Hipposaurus is known from South Africa in the late Permian, about 260 million years ago. It used to be considered a member of the Gorgonopsia (a more advanced therapsid group I'll also feature soon) but is now considered to be more basal. It had a skull of about 21 cm, and a total length of about 1.2 m.

Biarmosuchus was similar to Hipposaurus, but was found in Russia, and lived about 270 million years ago. It reached about 1.5 m in length. It, or something very similar to it, was a likely ancestral form for all the more advanced therapsids that followed.

Eotitanosuchus was also found in Russia. It was a large form reaching 2.5 m (or likely more) in length.

Ivantosaurus was also a Russian species, also of about 270-265 million years ago. Based on the skull fragment found it might have been one of the largest therapsids ever, with a skull of about a metre in length, and an overall length of about 6 m. Some people think that Ivantosaurus, Eotitanosuchus and Biarmosuchus represent growth stages of a single species, from juvenile to adult.

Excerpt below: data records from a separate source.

(* ===== verification/VxlanApi.v ===== *)
(** * apis/resource/vxlan: the VXLAN API types

    The shape is that of the VLAN types; there is no backend for them yet. *)

From S2P Require Import Prelude Meta Labels Conditions KRM.

Local Open Scope Z_scope.

(** ** VXLANIndex *)

(** [apis/resource/vxlan/v1alpha1/groupversion_info.go:28-29 GroupVersion] *)
Definition vxlan_GroupVersion : GroupVersion := MkGroupVersion "vxlan.resource.nephio.org" "v1alpha1".

(** [apis/resource/vxlan/v1alpha1/vxlanindex_types.go:29-37 VXLANIndexSpec] *)
Record VXLANIndexSpec : Type := MkVXLANIndexSpec {
  xis_Offset : Z;
  xis_MaxEntryID : Z;
  xis_UserDefinedLabels : UserDefinedLabels
}.

(** [apis/resource/vxlan/v1alpha1/vxlanindex_types.go:40-47 VXLANIndexStatus] *)
Record VXLANIndexStatus : Type := MkVXLANIndexStatus { xis_ConditionedStatus : ConditionedStatus }.

#[export, refine] Instance VXLANIndexStatus_conditions : HasConditions VXLANIndexStatus := {
  conditioned := xis_ConditionedStatus;
  with_conditioned := fun c _ => MkVXLANIndexStatus c
}.
Proof. done. Defined.

(** [apis/resource/vxlan/v1alpha1/vxlanindex_types.go:56-62 VXLANIndex] *)
Definition VXLANIndex : Type := KRM VXLANIndexSpec VXLANIndexStatus.

(** [apis/resource/vxlan/v1alpha1/vxlanindex_types.go:78-78 VXLANIndexKind] *)
Definition VXLANIndexKind : string := "VXLANIndex".

(** [apis/resource/vxlan/v1alpha1/vxlanindex_types.go:82-86 VXLANIndexKindGVKString] *)
Definition VXLANIndexKindGVKString : string := GVKToString (WithKind vxlan_GroupVersion VXLANIndexKind).

(** [apis/resource/vxlan/v1alpha1/vxlanindex_interfaces.go:27-29 VXLANIndex.GetCondition] *)
Definition VXLANIndex_GetCondition (r : VXLANIndex) (t : string) : Condition := krm_GetCondition r t.

(** [apis/resource/vxlan/v1alpha1/vxlanindex_interfaces.go:33-35 VXLANIndex.SetConditions] *)
Definition VXLANIndex_SetConditions (r : VXLANIndex) (c : list Condition) : VXLANIndex := krm_SetConditions r c.

(** [apis/resource/vxlan/v1alpha1/vxlanindex_interfaces.go:38-43 VXLANIndex.GetNamespacedName] *)
Definition VXLANIndex_GetNamespacedName (r : VXLANIndex) : NamespacedName := NSN (GetNamespace r) (GetName r).

(** [apis/resource/vxlan/v1alpha1/vxlanindex_interfaces.go:47-52 VXLANIndex.GetGenericNamespacedName] *)
Definition VXLANIndex_GetGenericNamespacedName (r : VXLANIndex) : string :=
  GetGenericNamespacedName (NSN (GetNamespace r) (GetName r)).

(** [apis/resource/vxlan/v1alpha1/vxlanindex_interfaces.go:60-62 VXLANIndex.GetCacheID] *)
Definition VXLANIndex_GetCacheID (r : VXLANIndex) : ObjectReference :=
  GetCacheID (ObjRef "" (GetNamespace r) (GetName r) "" "" "" "").

(** [apis/resource/vxlan/v1alpha1/vxlanindex_interfaces.go:55-57 VXLANIndex.GetUserDefinedLabels] *)
Definition VXLANIndex_GetUserDefinedLabels (r : VXLANIndex) : labels :=
  udl_GetUserDefinedLabels (xis_UserDefinedLabels (spec r)).

(** [apis/resource/vxlan/v1alpha1/vxlanindex_interfaces.go:66-76 BuildVXLANIndex] *)
Definition BuildVXLANIndex (m : ObjectMeta) (s : VXLANIndexSpec) (st : VXLANIndexStatus) : VXLANIndex :=
  MkKRM (MkObject (WithKind vxlan_GroupVersion VXLANIndexKind) m) s st.

(** ** VXLANClaim *)

(** [apis/resource/vxlan/v1alpha1/vxlanclaim_types.go:30-36 VXLANClaimSpec] *)
Record VXLANClaimSpec : Type := MkVXLANClaimSpec {
  xcs_VXLANIndex : ObjectReference;
  xcs_ClaimLabels : ClaimLabels
}.

(** [apis/resource/vxlan/v1alpha1/vxlanclaim_types.go:39-51 VXLANClaimStatus] *)
Record VXLANClaimStatus : Type := MkVXLANClaimStatus {
  xct_ConditionedStatus : ConditionedStatus;
  xct_VXLANID : option Z;
  xct_ExpiryTime : string
}.

#[export, refine] Instance VXLANClaimStatus_conditions : HasConditions VXLANClaimStatus := {
  conditioned := xct_ConditionedStatus;
  with_conditioned := fun c s => MkVXLANClaimStatus c (xct_VXLANID s) (xct_ExpiryTime s)
}.
Proof. done. Defined.

(** [apis/resource/vxlan/v1alpha1/vxlanclaim_types.go:62-68 VXLANClaim] *)
Definition VXLANClaim : Type := KRM VXLANClaimSpec VXLANClaimStatus.

(** [apis/resource/vxlan/v1alpha1/vxlanclaim_types.go:84-84 VXLANClaimKind] *)
Definition VXLANClaimKind : string := "VXLANClaim".

(** [apis/resource/vxlan/v1alpha1/vxlanclaim_types.go:88-92 VXLANClaimKindGVKString] *)
Definition VXLANClaimKindGVKString : string := GVKToString (WithKind vxlan_GroupVersion VXLANClaimKind).

(** [apis/resource/vxlan/v1alpha1/vxlanclaim_interfaces.go:28-30 VXLANClaim.GetCondition] *)
Definition VXLANClaim_GetCondition (r : VXLANClaim) (t : string) : Condition := krm_GetCondition r t.

(** [apis/resource/vxlan/v1alpha1/vxlanclaim_interfaces.go:34-36 VXLANClaim.SetConditions] *)
Definition VXLANClaim_SetConditions (r : VXLANClaim) (c : list Condition) : VXLANClaim := krm_SetConditions r c.

(** [apis/resource/vxlan/v1alpha1/vxlanclaim_interfaces.go:40-45 VXLANClaim.GetGenericNamespacedName] *)
Definition VXLANClaim_GetGenericNamespacedName (r : VXLANClaim) : string :=
  GetGenericNamespacedName (NSN (GetNamespace r) (GetName r)).

(** [apis/resource/vxlan/v1alpha1/vxlanclaim_interfaces.go:48-50 VXLANClaim.GetCacheID] *)
Definition VXLANClaim_GetCacheID (r : VXLANClaim) : ObjectReference :=
  GetCacheID (xcs_VXLANIndex (spec r)).

(** [apis/resource/vxlan/v1alpha1/vxlanclaim_interfaces.go:53-55 VXLANClaim.GetUserDefinedLabels] *)
Definition VXLANClaim_GetUserDefinedLabels (r : VXLANClaim) : labels :=
  GetUserDefinedLabels (xcs_ClaimLabels (spec r)).

(** [apis/resource/vxlan/v1alpha1/vxlanclaim_interfaces.go:58-60 VXLANClaim.GetSelectorLabels] *)
Definition VXLANClaim_GetSelectorLabels (r : VXLANClaim) : labels := GetSelectorLabels (xcs_ClaimLabels (spec r)).

(** [apis/resource/vxlan/v1alpha1/vxlanclaim_interfaces.go:63-65 VXLANClaim.GetFullLabels] *)
Definition VXLANClaim_GetFullLabels (r : VXLANClaim) : labels := GetFullLabels (xcs_ClaimLabels (spec r)).

(** [apis/resource/vxlan/v1alpha1/vxlanclaim_interfaces.go:68-70 VXLANClaim.GetLabelSelector] *)
Definition VXLANClaim_GetLabelSelector `{LabelsAPI} (r : VXLANClaim) : result Selector :=
  GetLabelSelector (xcs_ClaimLabels (spec r)).

(** [apis/resource/vxlan/v1alpha1/vxlanclaim_interfaces.go:73-75 VXLANClaim.GetOwnerSelector] *)
Definition VXLANClaim_GetOwnerSelector `{LabelsAPI} (r : VXLANClaim) : result Selector :=
  GetOwnerSelector (xcs_ClaimLabels (spec r)).

(** [apis/resource/vxlan/v1alpha1/vxlanclaim_interfaces.go:79-86 VXLANClaim.AddOwnerLabelsToCR] *)
Definition VXLANClaim_AddOwnerLabelsToCR (r : VXLANClaim) : VXLANClaim :=
  with_spec (fun s => MkVXLANClaimSpec (xcs_VXLANIndex s)
    (add_owner_labels (krm_Object r) (xcs_ClaimLabels s))) r.

(** [apis/resource/vxlan/v1alpha1/vxlanclaim_interfaces.go:90-100 BuildVXLANClaim] *)
Definition BuildVXLANClaim (m : ObjectMeta) (s : VXLANClaimSpec) (st : VXLANClaimStatus) : VXLANClaim :=
  MkKRM (MkObject (WithKind vxlan_GroupVersion VXLANClaimKind) m) s st.

(** There is one kind of claim.

    [apis/resource/vxlan/v1alpha1/vxlanclaim_interfaces.go:112-119 VXLANClaimType] *)
Inductive VXLANClaimType : Type := VXLANClaimTypeDynamic.

(** [apis/resource/vxlan/v1alpha1/vxlanclaim_interfaces.go:106-110 VXLANClaimCtx] *)
Record VXLANClaimCtx : Type := MkVXLANClaimCtx { xctx_Kind : VXLANClaimType }.

(** [apis/resource/vxlan/v1alpha1/vxlanclaim_interfaces.go:102-104 VXLANClaim.GetVXLANClaimCtx] *)
Definition GetVXLANClaimCtx (r : VXLANClaim) : result VXLANClaimCtx := Ok (MkVXLANClaimCtx VXLANClaimTypeDynamic).

(** The labels of the owner win over labels of the user, and the others stay. *)
Lemma VXLANClaim_owner_labels (r : VXLANClaim) k :
  VXLANClaim_GetUserDefinedLabels (VXLANClaim_AddOwnerLabelsToCR r) !! k =
  match GetHierOwnerLabelsFromCR (krm_Object r) !! k with
  | Some v => Some v
  | None => VXLANClaim_GetUserDefinedLabels r !! k
  end.
Proof.
  destruct r as [o [i [[u] sel]] st]. cbn. rewrite lookup_union. destruct (_ !! k) as [v|]; [by destruct (_ !! k)|by destruct (_ !! k)].
Qed.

Nikkasaurus was a form from the Middle Permian that was very basal, with just a few differences from the pelycosaurs. Unlike the other species shown here it didn't have prominent canine teeth, all its teeth being similar in size and shape. It was probably insectivorous. It had huge eyes and might have been nocturnal. Or it might have been the juvenile form of a species that did grow larger. With a skull only 4.5 cm long, it was about the size of a rat.

Ictidorhinus was another very early therapsid from South Africa, about 260 million years ago. Another small species, it had a skull 5 cm in length. Once again it might have been a juvenile.

These things are not at all well known, but still, they do give us some indications of how mammalian features started to arise.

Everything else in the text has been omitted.